Toute la foule frissonna. Un grand silence s'établit sur le rivage entier, semblable à celui qui précède les tempêtes. Puis, tout à coup, les cris, les paroles confuses éclatèrent de tous côtés.
— Comment! que les juifs tiennent à bail les églises chrétiennes! que les prêtres attellent des chrétiens au brancard! Comment! permettre de pareils supplices sur la terre russe, de la part de maudits schismatiques! Qu'on puisse traiter ainsi les polkovniks et les _hetman_s! non, ce ne sera pas, ce ne sera pas.

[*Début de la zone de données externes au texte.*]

(** * A4_Utsp property-set validation: a shallow embedding

    The development follows the three Python sources of the repository:
    - [src/validation_rules.py]     (module [validation_rules]),
    - [src/validate_utsparinger.py] (module [validate_utsparinger]),
    - [app.py]                      (module [app]).

    Python values are embedded as follows.
    - A [str] is the list of its Unicode code points ([list N]).
    - A property value is [None], a [str], an [int], a [float] or a [bool].
    - A [dict] is a [gmap]; a Python [int] is a [Z].
    - A call that can raise returns a [result]; code that touches the
      file system is a function of the file system (module [app]). *)

From Stdlib Require Import ZArith NArith String Ascii List Lia Bool.
From Stdlib Require Import Floats.SpecFloat.
From Stdlib Require Import Numbers.DecimalString Strings.Byte.
From stdpp Require Import gmap list strings.

(** ** Strings *)

Abbreviation str := (list N).

(** Code points of a UTF-8 encoded byte sequence; string literals of this
    file are written in UTF-8 and decoded with [utf8]. *)
Fixpoint utf8_decode (bs : list N) : str :=
  match bs with
  | [] => []
  | b0 :: r0 =>
      if (b0 <? 128)%N then b0 :: utf8_decode r0
      else
        match r0 with
        | [] => []
        | b1 :: r1 =>
            if (b0 <? 224)%N
            then ((b0 - 192) * 64 + (b1 - 128))%N :: utf8_decode r1
            else
              match r1 with
              | [] => []
              | b2 :: r2 =>
                  if (b0 <? 240)%N
                  then (((b0 - 224) * 64 + (b1 - 128)) * 64 + (b2 - 128))%N
                         :: utf8_decode r2
                  else
                    match r2 with
                    | [] => []
                    | b3 :: r3 =>
                        ((((b0 - 240) * 64 + (b1 - 128)) * 64
                          + (b2 - 128)) * 64 + (b3 - 128))%N
                          :: utf8_decode r3
                    end
              end
        end
  end.

Definition utf8 (s : string) : str :=
  utf8_decode (map N_of_ascii (list_ascii_of_string s)).

(** [str.isspace] on one code point (CPython's [_PyUnicode_IsWhitespace]). *)
Definition isspace (c : N) : bool :=
  ((9 <=? c) && (c <=? 13) || (28 <=? c) && (c <=? 32)
   || (c =? 133) || (c =? 160) || (c =? 5760)
   || (8192 <=? c) && (c <=? 8202)
   || (c =? 8232) || (c =? 8233) || (c =? 8239) || (c =? 8287)
   || (c =? 12288))%N.

Fixpoint str_lstrip (s : str) : str :=
  match s with
  | [] => []
  | c :: s' => if isspace c then str_lstrip s' else s
  end.

Definition str_rstrip (s : str) : str := rev (str_lstrip (rev s)).

(** [s.strip()] *)
Definition str_strip (s : str) : str := str_rstrip (str_lstrip s).

(** [s.split(sep)] for a one-character separator. *)
Fixpoint str_split (sep : N) (s : str) : list str :=
  match s with
  | [] => [[]]
  | c :: s' =>
      if (c =? sep)%N then [] :: str_split sep s'
      else
        match str_split sep s' with
        | w :: ws => (c :: w) :: ws
        | [] => [[c]]
        end
  end.

(** [sep.join(parts)] *)
Fixpoint str_join (sep : str) (parts : list str) : str :=
  match parts with
  | [] => []
  | [p] => p
  | p :: ps => p ++ sep ++ str_join sep ps
  end.

(** [s.startswith(prefix)] *)
Fixpoint str_startswith (pre s : str) : bool :=
  match pre, s with
  | [], _ => true
  | _ :: _, [] => false
  | a :: pre', b :: s' => (a =? b)%N && str_startswith pre' s'
  end.

(** [s.replace(old, new)] for a non-empty [old]: [skip] counts the characters
    of a replaced occurrence that are still to be dropped. *)
Fixpoint str_replace_from (old new : str) (skip : nat) (s : str) : str :=
  match s with
  | [] => []
  | c :: s' =>
      match skip with
      | S k => str_replace_from old new k s'
      | O =>
          if str_startswith old s
          then new ++ str_replace_from old new (length old - 1) s'
          else c :: str_replace_from old new 0 s'
      end
  end.

Definition str_replace (old new s : str) : str := str_replace_from old new 0 s.
Lemma controls_of_nodeVariables (p : Problem) (N node k : nat) :
  length (filter (fun v => isControlOf k (var_kind v))
            (nodeVariables p N node))
  = if Nat.eqb node k then getNumControls p else 0%nat.
Proof.
  unfold nodeVariables. rewrite filter_app, length_app.
  rewrite (filter_map_constant _ _ _ false) by reflexivity.
  rewrite (filter_map_constant _ _ _ (Nat.eqb node k)) by reflexivity.
  destruct (Nat.eqb node k); cbn [length].
  - rewrite length_map, length_indexed. unfold getNumControls. lia.
  - reflexivity.
Qed.

(** Counting, over the nodes [start .. start+len-1], the variables that a
    node-indexed selection picks. *)
Lemma count_over_nodes (p : Problem) (N k size : nat)
    (sel : DecisionVariable -> bool) :
  (forall node, length (filter sel (nodeVariables p N node))
                = if Nat.eqb node k then size else 0%nat) ->
  forall len start,
    length (filter sel (flat_map (nodeVariables p N) (seq start len)))
    = if (start <=? k)%nat && (k <? start + len)%nat then size else 0%nat.
Proof.
  intros Hnode. induction len as [| len IH]; intros start.
  - cbn [seq flat_map filter length].
    replace (k <? start + 0)%nat with (k <? start)%nat by (f_equal; lia).
    destruct (start <=? k)%nat eqn:H1, (k <? start)%nat eqn:H2;
      try reflexivity.
    apply Nat.leb_le in H1. apply Nat.ltb_lt in H2. lia.
  - cbn [seq flat_map]. rewrite filter_app, length_app, Hnode, IH.
    destruct (Nat.eqb start k) eqn:Heq.
    + apply Nat.eqb_eq in Heq. subst k.
      replace (S start <=? start)%nat with false
        by (symmetry; apply Nat.leb_gt; lia).
      replace (start <=? start)%nat with true
        by (symmetry; apply Nat.leb_le; lia).
      replace (start <? start + S len)%nat with true
        by (symmetry; apply Nat.ltb_lt; lia).
      cbn [andb]. lia.
    + apply Nat.eqb_neq in Heq.
      replace (k <? S start + len)%nat with (k <? start + S len)%nat
        by (f_equal; lia).
      destruct (start <=? k)%nat eqn:H1, (S start <=? k)%nat eqn:H2;
        cbn [andb]; try reflexivity.
      * apply Nat.leb_le in H1. apply Nat.leb_gt in H2. lia.
      * apply Nat.leb_gt in H1. apply Nat.leb_le in H2. lia.
Qed.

Ces mots volaient de côté et d'autre, Les Zaporogues commençaient à se mettre en mouvement. Ce n'était pas l'agitation d'un peuple mobile. Ces caractères lourds et forts ne s'enflammaient pas promptement; mais une fois échauffés, ils conservaient longtemps et obstinément leur flamme intérieure.
— Pendons d'abord tous les juifs, s'écrièrent des voix dans la foule; qu'ils ne puissent plus faire de jupes à leurs juives avec les chasubles des prêtres! qu'ils ne mettent plus de signes sur les hosties! noyons toute cette canaille dans le Dniepr!
Ces mots prononcés par quelques-uns volèrent de bouche en bouche aussi rapidement que brille l'éclair, et toute la foule se précipita sur le faubourg avec l'intention d'exterminer tous les juifs.
Les pauvres fils d'Israël ayant perdu, dans leur frayeur, toute présence d'esprit, se cachaient dans des tonneaux vides, dans les cheminées, et jusque sous les jupes de leurs femmes. Mais les Cosaques savaient bien les trouver partout.